Exercise goal
Whichever lines include the word "ReadPlan", copy them as they appear in the data.

(Stored data)
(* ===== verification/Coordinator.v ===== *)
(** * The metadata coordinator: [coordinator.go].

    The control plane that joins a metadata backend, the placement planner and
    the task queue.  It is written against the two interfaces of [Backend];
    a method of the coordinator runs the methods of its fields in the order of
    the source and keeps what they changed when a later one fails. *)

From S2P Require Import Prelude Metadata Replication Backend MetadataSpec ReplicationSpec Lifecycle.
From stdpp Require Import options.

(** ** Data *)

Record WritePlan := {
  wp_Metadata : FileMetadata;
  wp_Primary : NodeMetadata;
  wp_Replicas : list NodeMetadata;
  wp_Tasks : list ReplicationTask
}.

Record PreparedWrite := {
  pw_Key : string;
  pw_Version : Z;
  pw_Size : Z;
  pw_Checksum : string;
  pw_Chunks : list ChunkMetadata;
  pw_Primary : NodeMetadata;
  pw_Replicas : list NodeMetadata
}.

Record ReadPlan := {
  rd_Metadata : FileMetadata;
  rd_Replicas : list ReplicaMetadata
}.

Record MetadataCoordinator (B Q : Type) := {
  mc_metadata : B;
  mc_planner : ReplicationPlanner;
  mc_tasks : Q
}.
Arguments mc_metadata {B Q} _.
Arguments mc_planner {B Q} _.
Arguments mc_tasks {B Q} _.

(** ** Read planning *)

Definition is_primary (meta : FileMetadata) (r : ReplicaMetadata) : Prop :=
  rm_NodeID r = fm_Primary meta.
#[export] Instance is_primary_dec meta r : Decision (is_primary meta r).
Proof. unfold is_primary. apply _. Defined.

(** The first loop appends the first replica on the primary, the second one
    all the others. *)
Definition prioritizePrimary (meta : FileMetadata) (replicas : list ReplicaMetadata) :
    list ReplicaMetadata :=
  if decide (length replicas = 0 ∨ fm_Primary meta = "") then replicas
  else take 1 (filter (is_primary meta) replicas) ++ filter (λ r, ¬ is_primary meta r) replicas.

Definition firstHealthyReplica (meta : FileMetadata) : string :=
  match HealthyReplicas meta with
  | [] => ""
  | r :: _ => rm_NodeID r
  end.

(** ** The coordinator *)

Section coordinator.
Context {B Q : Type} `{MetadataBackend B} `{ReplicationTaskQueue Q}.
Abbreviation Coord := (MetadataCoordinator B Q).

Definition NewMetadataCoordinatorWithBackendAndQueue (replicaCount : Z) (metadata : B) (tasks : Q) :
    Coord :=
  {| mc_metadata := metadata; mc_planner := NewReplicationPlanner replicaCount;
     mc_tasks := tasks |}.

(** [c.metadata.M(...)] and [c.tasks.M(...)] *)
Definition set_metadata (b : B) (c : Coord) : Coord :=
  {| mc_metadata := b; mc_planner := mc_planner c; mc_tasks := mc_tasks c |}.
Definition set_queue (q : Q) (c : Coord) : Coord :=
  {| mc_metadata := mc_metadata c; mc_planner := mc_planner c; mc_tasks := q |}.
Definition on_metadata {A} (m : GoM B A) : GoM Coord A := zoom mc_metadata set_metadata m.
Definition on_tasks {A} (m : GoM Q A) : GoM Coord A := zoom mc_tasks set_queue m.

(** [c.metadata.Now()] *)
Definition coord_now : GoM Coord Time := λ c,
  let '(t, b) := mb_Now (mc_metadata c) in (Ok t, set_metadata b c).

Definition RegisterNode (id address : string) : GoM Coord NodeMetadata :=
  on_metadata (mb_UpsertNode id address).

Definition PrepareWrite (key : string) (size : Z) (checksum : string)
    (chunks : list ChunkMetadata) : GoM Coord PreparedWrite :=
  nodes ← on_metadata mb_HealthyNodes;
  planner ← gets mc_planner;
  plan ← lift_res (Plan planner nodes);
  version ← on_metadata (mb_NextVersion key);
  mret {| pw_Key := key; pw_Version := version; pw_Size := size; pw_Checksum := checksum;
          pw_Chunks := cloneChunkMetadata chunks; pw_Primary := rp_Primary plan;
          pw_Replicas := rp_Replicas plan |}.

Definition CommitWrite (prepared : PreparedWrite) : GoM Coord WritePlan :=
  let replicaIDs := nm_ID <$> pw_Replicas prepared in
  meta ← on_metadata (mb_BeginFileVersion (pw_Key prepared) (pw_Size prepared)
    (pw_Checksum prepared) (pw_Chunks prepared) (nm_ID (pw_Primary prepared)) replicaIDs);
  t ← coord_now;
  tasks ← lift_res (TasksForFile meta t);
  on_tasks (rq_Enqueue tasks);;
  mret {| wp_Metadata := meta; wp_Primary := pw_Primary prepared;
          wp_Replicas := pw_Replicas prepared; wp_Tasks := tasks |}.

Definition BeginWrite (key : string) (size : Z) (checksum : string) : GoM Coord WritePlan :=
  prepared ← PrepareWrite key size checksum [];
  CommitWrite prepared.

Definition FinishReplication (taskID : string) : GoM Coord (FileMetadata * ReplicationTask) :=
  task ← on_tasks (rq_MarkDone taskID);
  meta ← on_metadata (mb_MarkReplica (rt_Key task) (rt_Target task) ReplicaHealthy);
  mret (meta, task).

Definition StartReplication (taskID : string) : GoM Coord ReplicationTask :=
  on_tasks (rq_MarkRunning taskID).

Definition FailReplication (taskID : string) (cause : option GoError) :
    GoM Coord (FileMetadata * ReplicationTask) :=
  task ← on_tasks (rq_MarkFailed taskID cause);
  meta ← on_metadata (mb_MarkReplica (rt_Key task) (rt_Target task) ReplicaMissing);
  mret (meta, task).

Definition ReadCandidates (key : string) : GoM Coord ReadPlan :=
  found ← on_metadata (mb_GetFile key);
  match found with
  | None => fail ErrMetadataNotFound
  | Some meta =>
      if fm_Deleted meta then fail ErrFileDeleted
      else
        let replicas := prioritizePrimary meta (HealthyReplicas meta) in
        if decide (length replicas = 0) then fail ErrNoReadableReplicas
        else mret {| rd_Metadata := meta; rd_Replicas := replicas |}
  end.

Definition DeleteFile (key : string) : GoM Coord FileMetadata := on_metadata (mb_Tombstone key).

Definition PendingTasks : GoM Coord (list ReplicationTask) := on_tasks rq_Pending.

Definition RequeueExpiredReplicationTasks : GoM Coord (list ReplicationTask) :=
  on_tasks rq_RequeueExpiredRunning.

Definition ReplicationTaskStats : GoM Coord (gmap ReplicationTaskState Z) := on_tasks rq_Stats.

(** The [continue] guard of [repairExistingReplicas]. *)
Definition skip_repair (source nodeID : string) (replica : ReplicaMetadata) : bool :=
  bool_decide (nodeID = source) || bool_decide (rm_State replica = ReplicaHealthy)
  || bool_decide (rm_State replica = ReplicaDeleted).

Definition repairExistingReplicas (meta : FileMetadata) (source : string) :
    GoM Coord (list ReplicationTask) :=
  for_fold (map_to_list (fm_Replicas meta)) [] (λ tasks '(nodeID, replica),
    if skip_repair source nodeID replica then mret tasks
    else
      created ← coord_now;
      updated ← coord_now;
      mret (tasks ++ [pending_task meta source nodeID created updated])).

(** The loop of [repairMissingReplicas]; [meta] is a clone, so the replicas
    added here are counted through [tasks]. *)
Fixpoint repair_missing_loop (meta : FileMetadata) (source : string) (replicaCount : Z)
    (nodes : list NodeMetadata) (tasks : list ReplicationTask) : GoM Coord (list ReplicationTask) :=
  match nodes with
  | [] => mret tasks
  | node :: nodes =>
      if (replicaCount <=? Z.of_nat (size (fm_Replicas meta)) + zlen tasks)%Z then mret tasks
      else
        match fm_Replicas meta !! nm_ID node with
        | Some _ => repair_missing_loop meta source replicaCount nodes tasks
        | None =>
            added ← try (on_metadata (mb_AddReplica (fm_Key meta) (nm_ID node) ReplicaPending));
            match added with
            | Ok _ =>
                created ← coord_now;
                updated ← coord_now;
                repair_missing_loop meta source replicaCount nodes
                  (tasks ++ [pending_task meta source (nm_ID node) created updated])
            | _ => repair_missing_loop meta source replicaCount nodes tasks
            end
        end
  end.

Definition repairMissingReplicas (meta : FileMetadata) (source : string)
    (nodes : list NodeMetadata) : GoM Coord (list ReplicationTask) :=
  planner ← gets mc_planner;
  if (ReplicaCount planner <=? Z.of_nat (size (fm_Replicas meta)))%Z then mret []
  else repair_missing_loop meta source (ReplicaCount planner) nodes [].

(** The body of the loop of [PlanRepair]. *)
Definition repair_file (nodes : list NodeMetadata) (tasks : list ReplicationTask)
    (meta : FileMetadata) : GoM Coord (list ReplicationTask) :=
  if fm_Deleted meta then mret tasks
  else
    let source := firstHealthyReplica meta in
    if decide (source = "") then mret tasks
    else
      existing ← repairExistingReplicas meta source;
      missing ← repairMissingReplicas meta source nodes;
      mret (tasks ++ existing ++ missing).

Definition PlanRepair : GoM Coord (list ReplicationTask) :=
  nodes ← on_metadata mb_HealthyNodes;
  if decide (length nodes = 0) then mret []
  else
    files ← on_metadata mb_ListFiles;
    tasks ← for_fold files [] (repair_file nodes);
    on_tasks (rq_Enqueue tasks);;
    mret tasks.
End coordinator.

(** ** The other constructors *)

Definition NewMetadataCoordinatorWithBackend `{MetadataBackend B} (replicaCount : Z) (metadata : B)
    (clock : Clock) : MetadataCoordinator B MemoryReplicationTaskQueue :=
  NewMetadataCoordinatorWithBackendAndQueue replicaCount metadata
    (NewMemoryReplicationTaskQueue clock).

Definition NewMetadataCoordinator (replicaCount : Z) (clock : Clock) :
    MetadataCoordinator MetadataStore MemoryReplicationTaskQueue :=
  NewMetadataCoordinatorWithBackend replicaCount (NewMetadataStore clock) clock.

Answer to the problem
Record ReadPlan := {
Definition ReadCandidates (key : string) : GoM Coord ReadPlan :=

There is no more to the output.